A new report surveys higher education stakeholders about the future of the industry, with many agreeing that the current business model may be “unsustainable.”
The consensus reflects the reality of dwindling public support, rising tuition rates and reduced public funding — at the same time schools must figure out how to balance technological advancement with traditional values to stay relevant.
Innovation to stay ahead may still not guarantee great student outcomes
Current economic trends may lead to more socioeconomic divisions, according to Lynn Pasquerella, the president of the Association of American Colleges & Universities. In "Future Forward: The Next 20 Years of Higher Education," most respondents said the preponderance of online education options had been the most seismic development in higher education during the previous two decades.
Robert Hansen, the chief executive officer of the University Professional and Continuing Education Association, said he believes elite institutions will likely remain unchanged in the decades to come, along with the premier land-grant institutions, but he expressed concern for smaller, regional schools.
The increased ubiquity of online programs, which has often become synonymous with access for adult learners, could impact smaller, regional universities differently, since they often don't have the cushion of sizable endowments which affords institutions the flexibility to create new programs.
“If you are tuition dependent and you haven’t figured out how to serve the adult market yet, you’re in trouble,” he said. “I think that’s going to be increasingly difficult as the more resourced institutions develop successful and competitive online programs, precisely because they will be well resourced and quality online programs are expensive to develop. How do the small private institutions compete? It’s going to be extremely difficult for them, so I do think some of them will go out of business.”
But Pasquerella warned that while these may increase accessibility to college, they do not guarantee great or equitable student outcomes.
“They need to look at whether these programs are contributing to students' success,” she said. “Online programs are often offered for access to higher education, but those very students are often the ones most at risk for being underserved. How do we make sure we’re getting the infrastructure to allow them to thrive?”
Pasquerella said an additional concern about higher education structures pertaining to online education was that faculty members are not typically rewarded financially or otherwise for the type of time needed to create successful online academic programs that engage students in disparate locales. She noted that tenure promotion is often based on professors’ publication in peer-reviewed journals, and while this may illustrate acuity in a discipline, it might not indicate ingenuity in crafting online program curricula.
“When it comes to the incentives we provide for faculty, you usually don’t get any more compensation or reward for the kind of innovative and creative assignment structuring that has to take place,” she said. “Are we really rewarding through tenure promotion and through stipends the type of programs needed to help retain students online?”
Survey respondents were interested in how scaling data acquisition and analysis could transform higher education, with George Jennings, an instructional lead at Google Analytics Edu, noting that the sheer amount of data collected in the course of online education led institutions to “have this ability to collect virtually any metric or data point we need to understand whether we’re meeting our learning goals.”
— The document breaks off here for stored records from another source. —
(* ===== verification/Val.v ===== *)
(** From a Datum to the bytes of a command argument (src/vfdw_val.c): rendering,
    the NULL rule of each column role, and the key builder.

    A VfdwValue is [option bytes], None for isnull.  The scratch context and the
    copy into the write buffer are not modelled: what the buffer is charged is an
    input of the steps of WritePath. *)
From S2P Require Import Prelude Opcode Option OptionFacts Error Cmd.
From S2P Require Import TableMap TableMapFacts Ttl Vec Row ScanCmd RowFacts Score.
Local Open Scope Z_scope.

Definition VFDW_MAX_ARG_BYTES : Z := 536870912.

Inductive VfdwKeyVerdict :=
  | VFDW_KEY_OK | VFDW_KEY_NULL | VFDW_KEY_NO_COLUMN | VFDW_KEY_PREFIX | VFDW_KEY_KEYSET | VFDW_KEY_SINGLETON.

#[global] Instance VfdwKeyVerdict_eq_dec : EqDecision VfdwKeyVerdict.
Proof. solve_decision. Defined.

Section val.
Context `{PgTypes}.

(** Relation and column names appear in errdetails only, so the context is its
    output functions. *)
Record VfdwValCtx := ValCtx { vc_outfuncs : list Z }.

Definition cached_outfunc (col : VfdwColumn) : Z :=
  if bool_decide (col_attnum col = InvalidAttrNumber) then InvalidOid
  else match col_packed col with
       | Some e => col_typoutput (pk_col e)
       | None => col_typoutput col
       end.

Definition vfdw_val_ctx_init (map : VfdwTableMap) : VfdwValCtx := ValCtx (cached_outfunc <$> map_cols map).

Definition outfunc_at (vc : VfdwValCtx) (col : VfdwColumn) : Z :=
  default InvalidOid (vc_outfuncs vc !! Z.to_nat (col_attnum col - 1)).

Definition vfdw_val_check_arg_len (len : Z) : result unit :=
  if bool_decide (len ≤ VFDW_MAX_ARG_BYTES) then Ok ()
  else Raise (PgError ERRCODE_PROGRAM_LIMIT_EXCEEDED
                "value is too large to send to Valkey as one argument").

Definition vfdw_val_render_scratch (vc : VfdwValCtx) (col : VfdwColumn) (d : Datum) : result bytes :=
  let b := if col_is_binary col then bytea_payload d
           else until_nul (OutputFunctionCall (outfunc_at vc col) d) in
  _ ← vfdw_val_check_arg_len (blen b); Ok b.

Definition vfdw_val_render (vc : VfdwValCtx) (col : VfdwColumn) (d : option Datum)
    : result (option bytes) :=
  match d with
  | None => Ok None
  | Some d => b ← vfdw_val_render_scratch vc col d; Ok (Some b)
  end.

Definition vfdw_val_error_null : pg_error :=
  PgError ERRCODE_NOT_NULL_VIOLATION "null value has no representation in Valkey".

Definition vfdw_val_error_all_fields_null : pg_error :=
  PgError ERRCODE_NOT_NULL_VIOLATION "every mapped field of the row is null".

Definition vfdw_val_score_column (vc : VfdwValCtx) (col : VfdwColumn) (d : Datum) : result (option bytes) :=
  b ← vfdw_val_render_scratch vc col d;
  _ ← vfdw_val_check_score b "" "";
  Ok (Some b).

Definition vfdw_val_position_column (d : option Datum) : result (option bytes) :=
  match d with
  | None => Ok None
  | Some _ => Raise (PgError ERRCODE_FEATURE_NOT_SUPPORTED "cannot write to position column")
  end.

(* ---------------------------------------------------------------- *)
(** ** The key builder *)

Definition vfdw_val_key_verdict_name (v : VfdwKeyVerdict) : bytes :=
  match v with
  | VFDW_KEY_OK => "ok" | VFDW_KEY_NULL => "null" | VFDW_KEY_NO_COLUMN => "no_key_column"
  | VFDW_KEY_PREFIX => "prefix" | VFDW_KEY_KEYSET => "keyset_collision"
  | VFDW_KEY_SINGLETON => "singleton_mismatch"
  end.

Definition vfdw_val_has_prefix (prefix key : bytes) : bool :=
  bool_decide (String.length prefix ≤ String.length key)%nat &&
  bool_decide (take_bytes (String.length prefix) key = prefix).

Definition vfdw_val_is_keyset (keyset key : bytes) : bool :=
  bool_decide (String.length key = String.length keyset) && bool_decide (key = keyset).

Definition vfdw_val_singleton_key (vc : VfdwValCtx) (singleton : bytes) (col : option VfdwColumn)
    (d : option Datum) : result (VfdwKeyVerdict * option bytes) :=
  match col, d with
  | Some col, Some d =>
      given ← vfdw_val_render_scratch vc col d;
      if negb (bool_decide (given = singleton)) then Ok (VFDW_KEY_SINGLETON, None)
      else Ok (VFDW_KEY_OK, Some singleton)
  | _, _ => Ok (VFDW_KEY_OK, Some singleton)
  end.

Definition vfdw_val_key_classify (vc : VfdwValCtx) (map : VfdwTableMap) (col : option VfdwColumn)
    (d : option Datum) : result (VfdwKeyVerdict * option bytes) :=
  match map_singleton_key map with
  | Some s => vfdw_val_singleton_key vc s col d
  | None =>
      match col, d with
      | None, _ => Ok (VFDW_KEY_NO_COLUMN, None)
      | Some _, None => Ok (VFDW_KEY_NULL, None)
      | Some col, Some d =>
          b ← vfdw_val_render_scratch vc col d;
          if from_option (λ p, negb (vfdw_val_has_prefix p b)) false (map_keyprefix map)
          then Ok (VFDW_KEY_PREFIX, None)
          else if from_option (λ s, vfdw_val_is_keyset s b) false (map_keyset map)
          then Ok (VFDW_KEY_KEYSET, None)
          else Ok (VFDW_KEY_OK, Some b)
      end
  end.

Definition vfdw_val_key_error (v : VfdwKeyVerdict) : pg_error :=
  match v with
  | VFDW_KEY_OK => elog_error "key verdict has no message"
  | VFDW_KEY_NULL => vfdw_val_error_null
  | VFDW_KEY_NO_COLUMN =>
      PgError ERRCODE_INVALID_TABLE_DEFINITION "table has no key column and no singleton_key"
  | VFDW_KEY_PREFIX => PgError ERRCODE_CHECK_VIOLATION "key does not begin with the table's keyprefix"
  | VFDW_KEY_KEYSET => PgError ERRCODE_CHECK_VIOLATION "key collides with the table's keyset"
  | VFDW_KEY_SINGLETON =>
      PgError ERRCODE_CHECK_VIOLATION "key column does not match the table's singleton_key"
  end.

Definition vfdw_val_build_key (vc : VfdwValCtx) (map : VfdwTableMap) (col : option VfdwColumn)
    (d : option Datum) : result (option bytes) :=
  '(verdict, out) ← vfdw_val_key_classify vc map col d;
  if bool_decide (verdict = VFDW_KEY_OK) then Ok out else Raise (vfdw_val_key_error verdict).

Definition vfdw_val_from_slot (vc : VfdwValCtx) (map : VfdwTableMap) (col : VfdwColumn)
    (d : option Datum) : result (option bytes) :=
  match col_kind col with
  | VFDW_COL_KEY => vfdw_val_build_key vc map (Some col) d
  | VFDW_COL_VALUE | VFDW_COL_MEMBER =>
      match d with None => Raise vfdw_val_error_null | Some _ => vfdw_val_render vc col d end
  | VFDW_COL_SCORE =>
      match d with None => Raise vfdw_val_error_null | Some d => vfdw_val_score_column vc col d end
  | VFDW_COL_FIELD => vfdw_val_render vc col d
  | VFDW_COL_TTL => vfdw_val_ttl_column (DatumGetIntervalP <$> d)
  | VFDW_COL_POSITION => vfdw_val_position_column d
  | VFDW_COL_DROPPED | VFDW_COL_DISTANCE | VFDW_COL_LEGACY_VALUE =>
      Raise (elog_error "column kind has no write conversion")
  end.
End val.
There are numerous examples of school leaders making innovative uses of data to improve services and programs for students, particularly in online learning, but many of the respondents said the conclusions garnered from the datasets generated by online education will only become more detailed and actionable as the tools to analyze that data improve and become more widespread. Additionally, many expect tech giants like Amazon or Google to enter the higher ed sphere in the way they have other industries, with some expressing surprise it had not yet occurred.
“We as education providers probably need to start assuming there will be a day when Facebook or Google or Amazon does become an education provider, and they will be a powerhouse,” Marie Cini, senior academic innovation fellow at the University of Maryland University College, said. “So, I think we should start partnering with them to think about ways to do things at scale. The days of just going it alone on your little hill are over.”
Pasquerella affirmed that an integrative approach to higher education is imperative for colleges and universities to accept, particularly the regional, tuition-dependent institutions which are disproportionately affected by the loss of state dollars. She cited Google’s partnerships with several colleges and universities and the Five College Consortium as positive examples of collaboration — in the latter example, the schools shared IT resources, faculty and a police force serving approximately 30,000 students.
“We need to do more of that,” she said. “And the reality that there’s been a divestment of higher education, as it became seen as a private commodity rather than a public investment.”